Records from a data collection

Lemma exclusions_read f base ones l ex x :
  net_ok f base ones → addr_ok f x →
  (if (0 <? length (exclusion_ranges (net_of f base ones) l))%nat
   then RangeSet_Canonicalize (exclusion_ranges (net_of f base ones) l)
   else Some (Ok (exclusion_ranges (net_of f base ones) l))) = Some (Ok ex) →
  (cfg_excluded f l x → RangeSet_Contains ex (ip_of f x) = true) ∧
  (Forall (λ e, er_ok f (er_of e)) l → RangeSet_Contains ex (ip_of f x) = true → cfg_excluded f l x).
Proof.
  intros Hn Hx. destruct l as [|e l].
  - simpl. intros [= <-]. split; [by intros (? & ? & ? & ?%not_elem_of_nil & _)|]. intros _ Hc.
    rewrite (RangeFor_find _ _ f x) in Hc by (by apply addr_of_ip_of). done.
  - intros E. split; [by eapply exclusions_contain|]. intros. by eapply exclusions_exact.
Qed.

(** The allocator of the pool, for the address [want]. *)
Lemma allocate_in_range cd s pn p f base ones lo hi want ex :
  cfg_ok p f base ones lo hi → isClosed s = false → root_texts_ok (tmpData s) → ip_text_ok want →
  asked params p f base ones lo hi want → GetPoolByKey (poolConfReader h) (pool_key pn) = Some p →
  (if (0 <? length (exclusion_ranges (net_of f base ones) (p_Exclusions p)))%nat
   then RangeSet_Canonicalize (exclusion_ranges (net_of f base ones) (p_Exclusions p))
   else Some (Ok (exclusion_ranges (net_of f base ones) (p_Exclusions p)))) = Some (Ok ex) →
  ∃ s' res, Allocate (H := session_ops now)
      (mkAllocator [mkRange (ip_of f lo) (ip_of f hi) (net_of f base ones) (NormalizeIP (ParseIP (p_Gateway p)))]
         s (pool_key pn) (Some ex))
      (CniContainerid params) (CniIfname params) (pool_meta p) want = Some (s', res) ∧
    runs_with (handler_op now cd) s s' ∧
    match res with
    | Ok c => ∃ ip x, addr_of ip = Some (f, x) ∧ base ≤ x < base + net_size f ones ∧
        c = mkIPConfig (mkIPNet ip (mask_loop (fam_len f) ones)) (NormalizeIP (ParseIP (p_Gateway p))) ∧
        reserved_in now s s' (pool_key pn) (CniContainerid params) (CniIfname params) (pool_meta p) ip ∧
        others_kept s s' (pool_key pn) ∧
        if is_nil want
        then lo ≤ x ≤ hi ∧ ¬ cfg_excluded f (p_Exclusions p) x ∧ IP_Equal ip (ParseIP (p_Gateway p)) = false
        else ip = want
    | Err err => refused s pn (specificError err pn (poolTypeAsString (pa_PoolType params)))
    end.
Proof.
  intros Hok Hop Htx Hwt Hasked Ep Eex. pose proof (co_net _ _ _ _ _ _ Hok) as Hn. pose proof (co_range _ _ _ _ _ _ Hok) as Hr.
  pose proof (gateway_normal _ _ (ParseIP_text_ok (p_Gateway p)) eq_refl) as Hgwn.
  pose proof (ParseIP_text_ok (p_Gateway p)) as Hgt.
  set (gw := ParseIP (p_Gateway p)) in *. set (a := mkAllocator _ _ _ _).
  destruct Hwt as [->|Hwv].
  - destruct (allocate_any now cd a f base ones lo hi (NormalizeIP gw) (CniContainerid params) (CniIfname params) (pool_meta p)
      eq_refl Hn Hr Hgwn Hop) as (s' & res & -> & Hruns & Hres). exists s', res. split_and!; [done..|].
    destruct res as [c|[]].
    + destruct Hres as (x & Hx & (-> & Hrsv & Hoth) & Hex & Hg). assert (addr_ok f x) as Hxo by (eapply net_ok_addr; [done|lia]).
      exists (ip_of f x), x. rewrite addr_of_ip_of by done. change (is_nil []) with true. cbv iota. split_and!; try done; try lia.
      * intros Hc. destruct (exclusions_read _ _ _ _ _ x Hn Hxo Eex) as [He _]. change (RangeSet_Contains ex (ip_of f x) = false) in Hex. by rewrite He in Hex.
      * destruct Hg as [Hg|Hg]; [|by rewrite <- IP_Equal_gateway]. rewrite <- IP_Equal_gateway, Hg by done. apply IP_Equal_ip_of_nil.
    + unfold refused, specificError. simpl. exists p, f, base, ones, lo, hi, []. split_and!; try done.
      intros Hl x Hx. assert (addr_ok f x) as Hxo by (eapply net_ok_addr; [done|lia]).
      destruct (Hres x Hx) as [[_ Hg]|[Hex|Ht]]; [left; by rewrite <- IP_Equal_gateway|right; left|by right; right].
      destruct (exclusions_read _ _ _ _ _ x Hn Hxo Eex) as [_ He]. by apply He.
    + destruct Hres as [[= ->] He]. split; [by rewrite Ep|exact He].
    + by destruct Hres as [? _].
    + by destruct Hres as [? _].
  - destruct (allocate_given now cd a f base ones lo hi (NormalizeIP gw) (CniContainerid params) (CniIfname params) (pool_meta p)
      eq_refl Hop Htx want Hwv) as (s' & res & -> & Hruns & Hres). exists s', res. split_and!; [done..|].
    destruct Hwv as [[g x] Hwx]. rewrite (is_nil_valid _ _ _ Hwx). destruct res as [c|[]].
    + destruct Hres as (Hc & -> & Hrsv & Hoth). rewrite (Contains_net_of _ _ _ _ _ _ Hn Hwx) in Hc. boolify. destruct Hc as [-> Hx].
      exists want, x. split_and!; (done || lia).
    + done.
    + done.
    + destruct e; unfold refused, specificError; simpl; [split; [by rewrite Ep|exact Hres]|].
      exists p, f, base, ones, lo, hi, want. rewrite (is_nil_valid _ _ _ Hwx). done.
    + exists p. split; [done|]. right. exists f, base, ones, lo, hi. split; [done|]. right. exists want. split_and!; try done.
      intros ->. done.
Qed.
---
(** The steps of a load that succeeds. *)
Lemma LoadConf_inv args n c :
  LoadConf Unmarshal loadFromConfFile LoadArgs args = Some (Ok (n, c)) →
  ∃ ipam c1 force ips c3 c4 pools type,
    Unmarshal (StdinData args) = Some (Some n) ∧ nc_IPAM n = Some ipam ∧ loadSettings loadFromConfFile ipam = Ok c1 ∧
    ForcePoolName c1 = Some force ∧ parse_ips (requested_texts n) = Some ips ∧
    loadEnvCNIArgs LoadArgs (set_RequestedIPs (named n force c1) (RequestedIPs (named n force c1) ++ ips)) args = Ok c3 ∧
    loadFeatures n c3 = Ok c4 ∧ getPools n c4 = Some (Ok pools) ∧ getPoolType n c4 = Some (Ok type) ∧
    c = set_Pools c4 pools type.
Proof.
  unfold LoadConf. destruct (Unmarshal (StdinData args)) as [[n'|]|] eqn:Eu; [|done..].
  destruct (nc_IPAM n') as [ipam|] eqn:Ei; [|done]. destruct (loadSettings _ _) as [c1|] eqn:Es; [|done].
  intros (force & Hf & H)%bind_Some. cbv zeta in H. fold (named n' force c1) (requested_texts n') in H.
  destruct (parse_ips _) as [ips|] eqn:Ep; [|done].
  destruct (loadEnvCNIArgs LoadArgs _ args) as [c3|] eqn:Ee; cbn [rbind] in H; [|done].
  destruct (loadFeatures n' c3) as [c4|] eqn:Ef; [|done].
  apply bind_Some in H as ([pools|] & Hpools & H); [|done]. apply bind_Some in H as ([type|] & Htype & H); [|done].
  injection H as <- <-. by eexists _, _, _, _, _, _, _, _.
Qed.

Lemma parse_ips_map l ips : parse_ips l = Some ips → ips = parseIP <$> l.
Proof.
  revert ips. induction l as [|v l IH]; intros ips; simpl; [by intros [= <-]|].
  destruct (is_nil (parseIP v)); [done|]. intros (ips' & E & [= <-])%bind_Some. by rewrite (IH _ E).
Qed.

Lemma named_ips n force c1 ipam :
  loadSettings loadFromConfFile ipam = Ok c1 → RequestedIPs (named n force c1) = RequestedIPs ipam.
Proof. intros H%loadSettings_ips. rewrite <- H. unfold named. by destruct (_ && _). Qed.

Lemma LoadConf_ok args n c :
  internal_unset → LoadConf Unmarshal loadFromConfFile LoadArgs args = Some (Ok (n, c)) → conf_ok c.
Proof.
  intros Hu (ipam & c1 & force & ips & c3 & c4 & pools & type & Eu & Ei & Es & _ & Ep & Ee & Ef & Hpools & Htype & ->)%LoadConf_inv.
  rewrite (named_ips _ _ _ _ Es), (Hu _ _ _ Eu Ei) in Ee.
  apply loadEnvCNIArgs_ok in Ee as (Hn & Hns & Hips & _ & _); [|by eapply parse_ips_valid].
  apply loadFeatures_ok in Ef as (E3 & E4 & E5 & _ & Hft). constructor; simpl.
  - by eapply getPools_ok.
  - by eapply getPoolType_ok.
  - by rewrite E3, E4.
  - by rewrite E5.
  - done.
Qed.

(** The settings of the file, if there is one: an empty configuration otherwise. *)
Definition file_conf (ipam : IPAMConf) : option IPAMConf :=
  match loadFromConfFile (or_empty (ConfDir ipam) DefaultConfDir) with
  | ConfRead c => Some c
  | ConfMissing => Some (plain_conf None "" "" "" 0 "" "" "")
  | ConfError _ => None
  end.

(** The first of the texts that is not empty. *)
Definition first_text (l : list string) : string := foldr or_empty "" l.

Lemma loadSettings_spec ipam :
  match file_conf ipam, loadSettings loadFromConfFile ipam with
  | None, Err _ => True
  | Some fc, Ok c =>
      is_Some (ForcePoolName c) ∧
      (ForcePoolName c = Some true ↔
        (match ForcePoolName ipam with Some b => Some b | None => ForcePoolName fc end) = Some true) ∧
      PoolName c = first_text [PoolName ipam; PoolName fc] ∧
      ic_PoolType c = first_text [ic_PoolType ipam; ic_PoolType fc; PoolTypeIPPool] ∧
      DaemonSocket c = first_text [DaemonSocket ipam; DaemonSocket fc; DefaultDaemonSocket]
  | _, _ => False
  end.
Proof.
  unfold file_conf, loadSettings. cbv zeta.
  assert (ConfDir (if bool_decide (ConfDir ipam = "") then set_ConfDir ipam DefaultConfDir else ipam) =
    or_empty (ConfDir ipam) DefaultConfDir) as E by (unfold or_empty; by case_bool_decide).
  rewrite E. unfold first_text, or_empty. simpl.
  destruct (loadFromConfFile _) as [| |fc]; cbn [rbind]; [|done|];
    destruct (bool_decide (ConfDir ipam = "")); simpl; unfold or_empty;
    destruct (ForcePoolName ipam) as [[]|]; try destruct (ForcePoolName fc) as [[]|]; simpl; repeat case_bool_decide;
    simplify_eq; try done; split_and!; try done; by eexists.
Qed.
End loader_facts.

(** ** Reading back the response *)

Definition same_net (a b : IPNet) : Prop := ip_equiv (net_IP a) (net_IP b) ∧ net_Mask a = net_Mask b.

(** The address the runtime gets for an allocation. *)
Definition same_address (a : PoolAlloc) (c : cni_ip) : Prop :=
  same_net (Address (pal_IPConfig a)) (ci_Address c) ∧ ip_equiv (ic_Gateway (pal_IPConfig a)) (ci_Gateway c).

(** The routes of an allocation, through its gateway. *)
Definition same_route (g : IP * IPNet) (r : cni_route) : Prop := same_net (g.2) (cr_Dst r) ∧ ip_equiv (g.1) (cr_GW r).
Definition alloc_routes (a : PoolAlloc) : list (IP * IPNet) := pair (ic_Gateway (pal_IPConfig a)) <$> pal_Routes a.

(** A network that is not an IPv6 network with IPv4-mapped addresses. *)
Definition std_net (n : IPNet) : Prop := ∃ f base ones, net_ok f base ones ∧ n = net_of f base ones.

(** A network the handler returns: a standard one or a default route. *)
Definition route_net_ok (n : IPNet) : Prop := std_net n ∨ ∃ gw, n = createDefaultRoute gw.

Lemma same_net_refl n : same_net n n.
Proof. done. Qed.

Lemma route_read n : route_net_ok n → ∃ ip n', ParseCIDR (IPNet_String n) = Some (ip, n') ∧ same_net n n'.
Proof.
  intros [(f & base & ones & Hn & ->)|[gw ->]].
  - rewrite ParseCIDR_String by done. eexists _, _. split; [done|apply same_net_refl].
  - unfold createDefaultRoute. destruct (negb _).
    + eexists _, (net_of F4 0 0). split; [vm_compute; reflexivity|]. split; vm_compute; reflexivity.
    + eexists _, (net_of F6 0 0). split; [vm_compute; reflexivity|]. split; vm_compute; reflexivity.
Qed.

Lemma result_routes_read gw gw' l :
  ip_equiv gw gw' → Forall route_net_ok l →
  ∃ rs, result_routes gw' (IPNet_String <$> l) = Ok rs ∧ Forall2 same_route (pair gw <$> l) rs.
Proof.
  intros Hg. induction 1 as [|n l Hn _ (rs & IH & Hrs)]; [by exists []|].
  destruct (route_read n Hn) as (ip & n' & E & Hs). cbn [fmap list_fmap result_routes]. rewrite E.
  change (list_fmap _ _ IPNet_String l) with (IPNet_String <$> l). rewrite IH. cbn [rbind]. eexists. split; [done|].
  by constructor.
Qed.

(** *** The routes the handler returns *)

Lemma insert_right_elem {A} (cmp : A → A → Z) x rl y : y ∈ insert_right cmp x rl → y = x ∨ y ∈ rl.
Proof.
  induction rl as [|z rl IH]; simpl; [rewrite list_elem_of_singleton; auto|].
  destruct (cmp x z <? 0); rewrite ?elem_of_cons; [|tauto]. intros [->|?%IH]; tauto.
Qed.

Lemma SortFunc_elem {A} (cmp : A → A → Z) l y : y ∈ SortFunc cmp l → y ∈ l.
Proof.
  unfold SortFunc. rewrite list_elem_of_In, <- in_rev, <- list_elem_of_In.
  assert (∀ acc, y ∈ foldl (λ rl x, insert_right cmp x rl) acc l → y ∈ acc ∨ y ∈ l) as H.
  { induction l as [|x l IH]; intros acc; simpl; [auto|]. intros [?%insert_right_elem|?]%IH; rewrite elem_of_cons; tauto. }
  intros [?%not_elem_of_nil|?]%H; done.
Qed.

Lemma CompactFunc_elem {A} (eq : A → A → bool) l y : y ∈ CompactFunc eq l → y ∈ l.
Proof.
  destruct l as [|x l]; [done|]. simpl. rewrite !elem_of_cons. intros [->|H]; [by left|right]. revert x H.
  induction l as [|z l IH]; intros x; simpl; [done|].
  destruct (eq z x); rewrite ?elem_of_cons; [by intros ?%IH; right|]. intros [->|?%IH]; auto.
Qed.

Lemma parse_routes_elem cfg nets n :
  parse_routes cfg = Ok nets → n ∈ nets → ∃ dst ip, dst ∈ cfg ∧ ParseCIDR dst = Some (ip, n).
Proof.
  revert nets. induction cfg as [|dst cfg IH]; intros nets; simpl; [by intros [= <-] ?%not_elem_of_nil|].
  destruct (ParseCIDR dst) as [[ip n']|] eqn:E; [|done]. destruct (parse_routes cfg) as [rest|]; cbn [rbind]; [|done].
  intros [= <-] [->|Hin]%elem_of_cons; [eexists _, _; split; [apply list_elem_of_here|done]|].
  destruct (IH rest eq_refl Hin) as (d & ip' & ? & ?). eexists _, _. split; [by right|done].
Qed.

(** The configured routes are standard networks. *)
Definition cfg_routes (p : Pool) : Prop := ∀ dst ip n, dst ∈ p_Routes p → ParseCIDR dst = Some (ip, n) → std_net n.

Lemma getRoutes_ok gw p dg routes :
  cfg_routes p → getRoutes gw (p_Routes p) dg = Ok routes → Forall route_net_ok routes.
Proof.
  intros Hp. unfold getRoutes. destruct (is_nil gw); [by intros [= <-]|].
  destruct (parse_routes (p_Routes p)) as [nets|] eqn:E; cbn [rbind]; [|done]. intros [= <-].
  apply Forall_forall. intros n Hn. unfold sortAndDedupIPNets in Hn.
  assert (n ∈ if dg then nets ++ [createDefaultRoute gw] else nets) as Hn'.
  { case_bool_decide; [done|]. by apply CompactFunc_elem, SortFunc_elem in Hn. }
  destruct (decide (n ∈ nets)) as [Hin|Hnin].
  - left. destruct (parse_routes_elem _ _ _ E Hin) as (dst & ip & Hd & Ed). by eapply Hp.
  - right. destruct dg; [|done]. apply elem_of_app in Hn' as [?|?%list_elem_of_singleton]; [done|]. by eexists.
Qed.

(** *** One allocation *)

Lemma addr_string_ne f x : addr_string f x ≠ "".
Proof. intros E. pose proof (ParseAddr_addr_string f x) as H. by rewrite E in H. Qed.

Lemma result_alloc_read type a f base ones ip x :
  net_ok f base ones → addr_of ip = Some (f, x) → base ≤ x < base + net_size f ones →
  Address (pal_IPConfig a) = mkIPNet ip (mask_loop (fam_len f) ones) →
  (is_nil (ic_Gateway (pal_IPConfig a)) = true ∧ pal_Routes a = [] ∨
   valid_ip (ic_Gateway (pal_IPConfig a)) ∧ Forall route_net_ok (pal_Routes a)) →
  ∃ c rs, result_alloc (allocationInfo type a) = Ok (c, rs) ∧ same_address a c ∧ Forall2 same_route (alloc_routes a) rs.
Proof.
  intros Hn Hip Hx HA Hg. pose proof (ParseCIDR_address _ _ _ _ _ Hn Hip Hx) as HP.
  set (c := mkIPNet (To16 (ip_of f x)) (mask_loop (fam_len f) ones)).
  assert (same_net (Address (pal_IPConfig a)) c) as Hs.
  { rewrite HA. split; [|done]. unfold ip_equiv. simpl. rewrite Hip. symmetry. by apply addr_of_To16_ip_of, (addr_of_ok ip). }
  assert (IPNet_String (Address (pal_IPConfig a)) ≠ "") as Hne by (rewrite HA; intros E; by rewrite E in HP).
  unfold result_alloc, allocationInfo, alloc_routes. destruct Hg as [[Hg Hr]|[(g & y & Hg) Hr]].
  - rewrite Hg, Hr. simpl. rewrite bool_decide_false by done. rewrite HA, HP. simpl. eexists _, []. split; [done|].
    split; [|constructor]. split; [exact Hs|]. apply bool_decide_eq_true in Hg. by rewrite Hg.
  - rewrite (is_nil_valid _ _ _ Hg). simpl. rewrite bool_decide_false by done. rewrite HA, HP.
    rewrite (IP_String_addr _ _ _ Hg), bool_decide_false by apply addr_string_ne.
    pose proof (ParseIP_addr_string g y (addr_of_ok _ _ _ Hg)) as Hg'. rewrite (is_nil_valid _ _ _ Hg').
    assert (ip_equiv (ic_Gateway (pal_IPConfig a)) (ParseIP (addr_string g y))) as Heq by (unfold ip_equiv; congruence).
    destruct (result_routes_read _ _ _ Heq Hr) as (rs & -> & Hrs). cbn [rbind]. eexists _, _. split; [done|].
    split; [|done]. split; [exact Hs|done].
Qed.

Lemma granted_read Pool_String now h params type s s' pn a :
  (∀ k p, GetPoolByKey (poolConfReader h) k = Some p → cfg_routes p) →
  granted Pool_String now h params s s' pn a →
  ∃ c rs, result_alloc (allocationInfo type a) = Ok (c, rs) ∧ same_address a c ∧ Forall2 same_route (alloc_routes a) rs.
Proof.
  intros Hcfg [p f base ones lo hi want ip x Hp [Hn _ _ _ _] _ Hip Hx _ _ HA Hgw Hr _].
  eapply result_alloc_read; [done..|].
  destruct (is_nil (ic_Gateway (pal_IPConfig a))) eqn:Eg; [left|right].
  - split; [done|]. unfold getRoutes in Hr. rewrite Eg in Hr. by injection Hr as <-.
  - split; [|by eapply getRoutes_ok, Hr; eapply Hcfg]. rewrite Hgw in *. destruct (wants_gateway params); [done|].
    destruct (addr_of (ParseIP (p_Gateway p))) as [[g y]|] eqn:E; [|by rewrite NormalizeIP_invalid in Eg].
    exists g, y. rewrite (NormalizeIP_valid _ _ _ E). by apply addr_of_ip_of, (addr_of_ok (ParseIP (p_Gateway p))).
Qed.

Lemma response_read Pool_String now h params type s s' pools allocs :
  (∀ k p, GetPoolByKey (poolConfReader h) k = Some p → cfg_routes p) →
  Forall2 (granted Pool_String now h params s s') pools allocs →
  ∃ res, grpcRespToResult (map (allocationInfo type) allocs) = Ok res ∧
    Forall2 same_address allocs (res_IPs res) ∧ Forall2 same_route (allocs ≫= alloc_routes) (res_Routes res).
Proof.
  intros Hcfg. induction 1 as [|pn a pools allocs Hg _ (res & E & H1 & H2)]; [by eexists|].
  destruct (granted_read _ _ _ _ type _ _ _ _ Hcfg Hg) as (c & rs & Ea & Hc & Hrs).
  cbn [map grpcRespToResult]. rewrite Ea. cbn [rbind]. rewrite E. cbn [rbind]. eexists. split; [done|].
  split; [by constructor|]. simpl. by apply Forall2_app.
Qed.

#### [Work to be completed]
Filter the records down to the lines containing the word "CniContainerid", and copy those.

#### [Written response]
      (CniContainerid params) (CniIfname params) (pool_meta p) want = Some (s', res) ∧
        reserved_in now s s' (pool_key pn) (CniContainerid params) (CniIfname params) (pool_meta p) ip ∧
  - destruct (allocate_any now cd a f base ones lo hi (NormalizeIP gw) (CniContainerid params) (CniIfname params) (pool_meta p)
  - destruct (allocate_given now cd a f base ones lo hi (NormalizeIP gw) (CniContainerid params) (CniIfname params) (pool_meta p)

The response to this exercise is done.